# Character-level recurrent sequence-to-sequence model

https://keras.io/examples/nlp/lstm_seq2seq/

**Author:** [fchollet](https://twitter.com/fchollet)<br>
**Date created:** 2017/09/29<br>
**Last modified:** 2020/04/26<br>
**Description:** Character-level recurrent sequence-to-sequence model.

**Original:**
    
A ten-minute introduction to sequence-to-sequence learning in Keras
    
* https://blog.keras.io/a-ten-minute-introduction-to-sequence-to-sequence-learning-in-keras.html
* https://github.com/rstudio/keras/blob/main/vignettes/examples/lstm_seq2seq.py
* https://github.com/CosineP/cw-lstm/blob/master/lstm_seq2seq.py

## Introduction

This example demonstrates how to implement a basic character-level
recurrent sequence-to-sequence model. We apply it to translating
short English sentences into short French sentences,
character-by-character. Note that it is fairly unusual to
do character-level machine translation, as word-level
models are more common in this domain.

**Summary of the algorithm**

1. We start with input sequences from a domain (e.g. English sentences)
    and corresponding target sequences from another domain
    (e.g. French sentences).

2. An encoder LSTM turns input sequences to 2 state vectors
    (we keep the last LSTM state and discard the outputs).

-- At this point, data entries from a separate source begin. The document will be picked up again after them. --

(** The orders that a sort by [key] establishes. *)
Definition key_le {A} (key : A -> Z) (x y : A) : Prop := key x <= key y.

(** A string of decimal digits. *)
Fixpoint all_digits (s : string) : bool :=
  match s with
  | EmptyString => true
  | String c t => is_digit c && all_digits t
  end.

(** A string that does not begin with a decimal digit. *)
Definition no_leading_digit (s : string) : bool :=
  match s with
  | EmptyString => true
  | String c _ => negb (is_digit c)
  end.

(** ** Cache entries with a time to live *)

(** [NovelCache.get_uncached_chapters] *)
Definition get_uncached_chapters (_url_hash : string -> string) (cache : Cache)
    (chapter_urls : list string) (novel_url : option string) : list string :=
  filter (fun url => get_chapter _url_hash cache url novel_url = None) chapter_urls.

(** The times to live, in seconds; [None] is "never expires". *)
Definition SEARCH_CACHE_TTL : option Z := Some 3600.
Definition NOVEL_INFO_TTL : option Z := Some 86400.
Definition CHAPTER_TTL : option Z := None.

(** [source or 'all'] *)
Definition source_or_all (source : option string) : string :=
  match source with
  | Some s => if truthy s then s else "all"
  | None => "all"
  end.

(** The names that [glob("*.json")] selects. *)
Fixpoint is_json (name : string) : bool :=
  String.eqb name ".json"
  || match name with
     | String _ t => is_json t
     | EmptyString => false
     end.

Section Expiry.

Variable _url_hash : string -> string.

(** Readings of the clock and modification times of files;
    [exceeds now mtime ttl] is the test [now - mtime > ttl].  A directory
    maps the name of a file to its modification time and its content. *)
Variable Stamp : Type.
Variable exceeds : Stamp -> Stamp -> Z -> bool.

3. A decoder LSTM is trained to turn the target sequences into
    the same sequence but offset by one timestep in the future,
    a training process called "teacher forcing" in this context.
    It uses as initial state the state vectors from the encoder.
    Effectively, the decoder learns to generate `targets[t+1...]`
    given `targets[...t]`, conditioned on the input sequence.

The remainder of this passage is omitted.